INFORMATION SUPPLIED:
★ ★ ★ ★ ★
(* ===== verification/LoadgenLaws.v ===== *)
(** * The load generator: percentiles and the collector under the client

    The rounding of [float64] is monotone and exact on what fits in 53 bits,
    so the index of a percentile is always one of the list; and an invariant
    of a listener that its callbacks keep is kept by whatever the client
    does. *)
From S2P Require Import Prelude Marshal Codecs CodecLaws Service Client Loadgen.

(** ** Rounding *)

Lemma round53_exponent n :
  2 ^ 53 <= n -> let s := Z.log2 n - 52 in 1 <= s /\ 2 ^ 52 <= n / 2 ^ s < 2 ^ 53.
Proof.
  intros Hn s. destruct (Z.log2_spec n ltac:(lia)) as [H1 H2].
  assert (Hs : 1 <= s) by (pose proof (Z.log2_le_mono _ _ Hn) as H; rewrite Z.log2_pow2 in H by lia; unfold s; lia).
  assert (Hp : 0 < 2 ^ s) by (apply Z.pow_pos_nonneg; lia).
  replace (Z.log2 n) with (52 + s) in H1, H2 by (unfold s; lia).
  replace (Z.succ (52 + s)) with (53 + s) in H2 by lia. rewrite Z.pow_add_r in H1, H2 by lia.
  split_and!; [done|apply Z.div_le_lower_bound; lia|apply Z.div_lt_upper_bound; lia].
Qed.

Lemma round53_range n :
  2 ^ 53 <= n -> let s := Z.log2 n - 52 in 2 ^ (52 + s) <= round53 n <= 2 ^ (53 + s).
Proof.
  intros Hn s. destruct (round53_exponent n Hn) as (Hs & Hq1 & Hq2). fold s in Hs, Hq1, Hq2.
  assert (Hp : 0 < 2 ^ s) by (apply Z.pow_pos_nonneg; lia).
  rewrite !Z.pow_add_r by lia. unfold round53. destruct (Z.ltb_spec n (2 ^ 53)); [lia|]. fold s. cbv zeta.
  destruct (_ || _); nia.
Qed.

Lemma round53_small n : n < 2 ^ 53 -> round53 n = n.
Proof. intros Hn. unfold round53. by destruct (Z.ltb_spec n (2 ^ 53)); [|lia]. Qed.

(** In one binade the quotient decides, and then the remainder. *)
Lemma round_binade a b s :
  1 <= s -> a <= b ->
  let up n := (2 ^ (s - 1) <? n mod 2 ^ s) || ((2 ^ (s - 1) =? n mod 2 ^ s) && Z.odd (n / 2 ^ s)) in
  (if up a then a / 2 ^ s + 1 else a / 2 ^ s) <= (if up b then b / 2 ^ s + 1 else b / 2 ^ s).
Proof.
  intros Hs Hab up. assert (Hp : 0 < 2 ^ s) by (apply Z.pow_pos_nonneg; lia).
  pose proof (Z.div_le_mono a b (2 ^ s) Hp Hab) as Hq.
  destruct (Z.eq_dec (a / 2 ^ s) (b / 2 ^ s)) as [He|Hne]; [|destruct (up a), (up b); lia].
  assert (Hr : a mod 2 ^ s <= b mod 2 ^ s).
  { pose proof (Z.div_mod a (2 ^ s) ltac:(lia)). pose proof (Z.div_mod b (2 ^ s) ltac:(lia)). nia. }
  rewrite He. destruct (up a) eqn:Ha; [|destruct (up b); lia].
  enough (up b = true) as -> by lia. unfold up in *. rewrite He in Ha.
  destruct (Z.odd (b / 2 ^ s)); rewrite ?andb_true_r, ?andb_false_r, ?orb_false_r in *; lia.
Qed.

Lemma round53_mono a b : 0 <= a <= b -> round53 a <= round53 b.
Proof.
  intros [Ha Hab]. destruct (Z.ltb_spec b (2 ^ 53)) as [Hb|Hb]; [rewrite !round53_small; lia|].
  pose proof (round53_range b Hb) as Hrb. destruct (round53_exponent b Hb) as (Hsb & _).
  cbv zeta in Hrb. set (sb := Z.log2 b - 52) in *.
  destruct (Z.ltb_spec a (2 ^ 53)) as [Ha'|Ha'].
  { rewrite round53_small by done.
    assert (2 ^ 53 <= 2 ^ (52 + sb)) by (apply Z.pow_le_mono_r; lia). lia. }
  pose proof (round53_range a Ha') as Hra. destruct (round53_exponent a Ha') as (Hsa & _).
  cbv zeta in Hra. set (sa := Z.log2 a - 52) in *.
  assert (Hle : sa <= sb) by (pose proof (Z.log2_le_mono _ _ Hab); unfold sa, sb; lia).
  destruct (Z.eq_dec sa sb) as [He|Hne].
  - unfold round53. destruct (Z.ltb_spec a (2 ^ 53)); [lia|]. destruct (Z.ltb_spec b (2 ^ 53)); [lia|].
    fold sa sb. rewrite He. cbv zeta. apply Z.mul_le_mono_nonneg_r; [apply Z.pow_nonneg; lia|].
    by apply round_binade.
  - assert (2 ^ (53 + sa) <= 2 ^ (52 + sb)) by (apply Z.pow_le_mono_r; lia). lia.
Qed.

(** A number of 53 bits, scaled, is exact. *)
Lemma round53_scaled n : 0 <= n < 2 ^ 53 -> round53 (2 ^ 53 * n) = 2 ^ 53 * n.
Proof.
  intros [Hn0 Hn]. destruct (Z.eq_dec n 0) as [->|Hne]; [done|].
  unfold round53. destruct (Z.ltb_spec (2 ^ 53 * n) (2 ^ 53)); [lia|]. cbv zeta.
  set (s := Z.log2 (2 ^ 53 * n) - 52). assert (Hlog : Z.log2 (2 ^ 53 * n) = 53 + Z.log2 n).
  { rewrite Z.mul_comm. apply Z.log2_mul_pow2; lia. }
  assert (Hs : 1 <= s <= 53).
  { pose proof (Z.log2_nonneg n). assert (Z.log2 n < 53) by (apply Z.log2_lt_pow2; lia). unfold s. lia. }
  assert (Hd : 2 ^ 53 * n = (2 ^ (53 - s) * n) * 2 ^ s).
  { replace 53 with (53 - s + s) at 1 by lia. rewrite Z.pow_add_r by lia. lia. }
  assert (Hp : 0 < 2 ^ (s - 1)) by (apply Z.pow_pos_nonneg; lia).
  rewrite Hd. rewrite Z.mod_mul, Z.div_mul by (apply Z.pow_nonzero; lia).
  destruct (Z.ltb_spec (2 ^ (s - 1)) 0); [lia|]. destruct (Z.eqb_spec (2 ^ (s - 1)) 0); [lia|]. done.
Qed.

(** ** Percentiles *)

Lemma pct_index_range p len :
  0 <= p <= 2 ^ 53 -> 1 <= len <= 2 ^ 53 -> 0 <= pct_index p len <= len - 1.
Proof.
  intros Hp Hlen. unfold pct_index. rewrite (round53_small (len - 1)) by lia.
  assert (H1 : round53 (p * (len - 1)) <= 2 ^ 53 * (len - 1)).
  { rewrite <- (round53_scaled (len - 1)) by lia. apply round53_mono. nia. }
  assert (H0 : 0 <= round53 (p * (len - 1))).
  { change 0 with (round53 0). apply round53_mono. nia. }
  split; [apply Z.div_pos; lia|]. apply Z.div_le_upper_bound; lia.
Qed.

Lemma pct_index_mono p q len :
  0 <= p <= q -> 1 <= len <= 2 ^ 53 -> pct_index p len <= pct_index q len.
Proof.
  intros Hp Hlen. unfold pct_index. rewrite (round53_small (len - 1)) by lia.
  apply Z.div_le_mono; [lia|]. apply round53_mono. nia.
Qed.

Lemma sorted_lookup (l : list Z) i j x y :
  StronglySorted Z.le l -> (i <= j)%nat -> l !! i = Some x -> l !! j = Some y -> x <= y.
Proof.
  intros Hl. revert i j. induction Hl as [|z l _ IH Hz]; intros i j Hij Hi Hj; [done|].
  destruct i as [|i], j as [|j]; simpl in *; simplify_eq; try lia.
  - rewrite Forall_forall in Hz. apply Hz. by eapply list_elem_of_lookup_2.
  - apply (IH i j); [lia|done|done].
Qed.

(** ** What the callbacks keep, the client keeps *)

Section ListenerInv.
Context {L B X : Type} `{Listener L} `{AtomicBuffer B} `{!ClusterClient B X} (P : L -> Prop).
Hypothesis report_keeps : forall e l, P l -> P (OnExecutionReport e l).
Hypothesis trade_keeps : forall t l, P l -> P (OnTrade t l).
Hypothesis update_keeps : forall b l, P l -> P (OnBookUpdate b l).

Abbreviation cli := (go (Client L * X)).
Definition listener_of (s : Client L * X) : L := ea_listener (cl_adapter (fst s)).

Definition listens {A} (c : cli A) : Prop := forall s, P (listener_of s) ->
  match c s with Ok (_, s') => P (listener_of s') | Panic _ => True end.

Lemma listens_ret {A} (a : A) : listens (mret a).
Proof. by intros s Hs. Qed.
Lemma listens_bind {A A'} (c : cli A) (k : A -> cli A') :
  listens c -> (forall a, listens (k a)) -> listens (mbind k c).
Proof.
  intros Hc Hk s Hs. specialize (Hc s Hs). unfold mbind, go_bind. destruct (c s) as [[a s']|]; [|done].
  by apply Hk.
Qed.
Lemma listens_world {A} (c : X -> A * X) : listens (ac_world c).
Proof. intros s Hs. unfold ac_world. by destruct (c (snd s)). Qed.

Lemma egress_case_keeps {M} (dec : io (SbeGoMarshaller * Reader * M) unit) zero callback body (a : egressAdapter L) :
  (forall m l, P l -> P (callback m l)) -> P (ea_listener a) ->
  P (ea_listener (egress_case dec zero callback body a)).
Proof.
  intros Hcb Ha. unfold egress_case. destruct (dec _) as [[u|e] [[m' rd] msg]]; [by apply Hcb|done].
Qed.

Lemma onMessage_keeps (buffer : B) offset length (a : egressAdapter L) :
  P (ea_listener a) -> P (ea_listener (onMessage buffer offset length a)).
Proof.
  intros Ha. unfold onMessage. destruct (length <? 8); [done|]. cbv zeta.
  repeat (case_match; [apply egress_case_keeps; auto|]). done.
Qed.

Lemma listens_Poll : listens (Poll (B := B)).
Proof.
  intros s Hs. unfold Poll. destruct (ac_Poll (snd s)) as [[n calls] x]. unfold listener_of in *. simpl.
  revert Hs. generalize (cl_adapter (fst s)). induction calls as [|call calls IH]; intros a Ha; [done|].
  simpl. apply IH. destruct call; simpl; try done. by apply onMessage_keeps.
Qed.

Lemma listens_ingress_loop n payload deadline : listens (ingress_loop (B := B) n payload deadline).
Proof.
  induction n as [|n IH]; cbn [ingress_loop]; [done|].
  apply listens_bind; [apply listens_world|intros result]. destruct (0 <=? result); [apply listens_ret|].
  apply listens_bind; [apply listens_world|intros now]. destruct (deadline <? now); [apply listens_ret|].
  apply listens_bind; [|done]. apply listens_bind; [apply listens_Poll|]. intros k. apply listens_world.
Qed.

Lemma listens_ingress_offer {M} `{SbeMessage M} fuel (msg : M) : listens (ingress_offer (B := B) fuel msg).
Proof.
  unfold ingress_offer.
  destruct ((MessageHeader_Encode (frame_header M);; Encode msg true) (NewSbeGoMarshaller, ([] : Buffer)))
    as [[u|e] [m buf]]; [|apply listens_ret].
  apply listens_bind; [apply listens_world|]. intros now. apply listens_ingress_loop.
Qed.
End ListenerInv.

(** ** The collector *)

(** With [k] orders registered: at most so many latencies, counting those still
    to come, and one for each acknowledged order. *)
Definition col_inv {C} (k : Z) (s : collector * C) : Prop :=
  Z.of_nat (length (col_latencies (fst s))) + Z.of_nat (size (col_submitted (fst s))) <= k /\
  col_acked (fst s) = Z.of_nat (length (col_latencies (fst s))).

Lemma col_inv_report {C} `{Clock C} k e (s : collector * C) :
  k <= MaxInt64 -> col_inv k s -> col_inv k (collector_OnExecutionReport e s).
Proof.
  intros Hk [H1 H2]. unfold collector_OnExecutionReport.
  destruct (col_submitted (fst s) !! xr_ClientOrderId e) as [t0|] eqn:Ht; [|done].
  destruct (Now (snd s)) as [now c].
  pose proof (map_size_delete_Some _ _ (mk_is_Some _ _ Ht)) as Hsz.
  assert (Hpos : (size (col_submitted (fst s)) <> 0)%nat) by (by eapply map_size_ne_0_lookup_2).
  unfold col_inv. simpl. rewrite Hsz, length_app. simpl.
  rewrite sint_id; [|done|unfold is_sint, MaxInt64 in *; lia]. lia.
Qed.

Lemma col_inv_submit {C} k id t (s : collector * C) : col_inv k s -> col_inv (k + 1) (col_submit id t s).
Proof.
  intros [H1 H2]. unfold col_inv, col_submit. simpl.
  destruct (col_submitted (fst s) !! id) eqn:Hid;
    [rewrite map_size_insert_Some by done|rewrite map_size_insert_None by done]; lia.
Qed.

(** ** Code that may stop with an expected panic *)

Definition wpe {S A} (E : panic -> Prop) (c : go S A) (Q : A -> S -> Prop) (s : S) : Prop :=
  match c s with
  | Ok (a, s') => Q a s'
  | Panic p => E p
  end.

Lemma wpe_bind {S A B} E (c : go S A) (k : A -> go S B) Q s :
  wpe E c (fun a => wpe E (k a) Q) s -> wpe E (mbind k c) Q s.
Proof. unfold wpe, mbind, go_bind. by destruct (c s) as [[a s']|p]. Qed.

Lemma wpe_mono {S A} E (c : go S A) (P Q : A -> S -> Prop) s :
  wpe E c P s -> (forall a s', P a s' -> Q a s') -> wpe E c Q s.
Proof. unfold wpe. destruct (c s) as [[a s']|p]; eauto. Qed.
★ ★ ★ ★ ★
Using the data above, tally each line that has the string "induction" and report only the sum.

3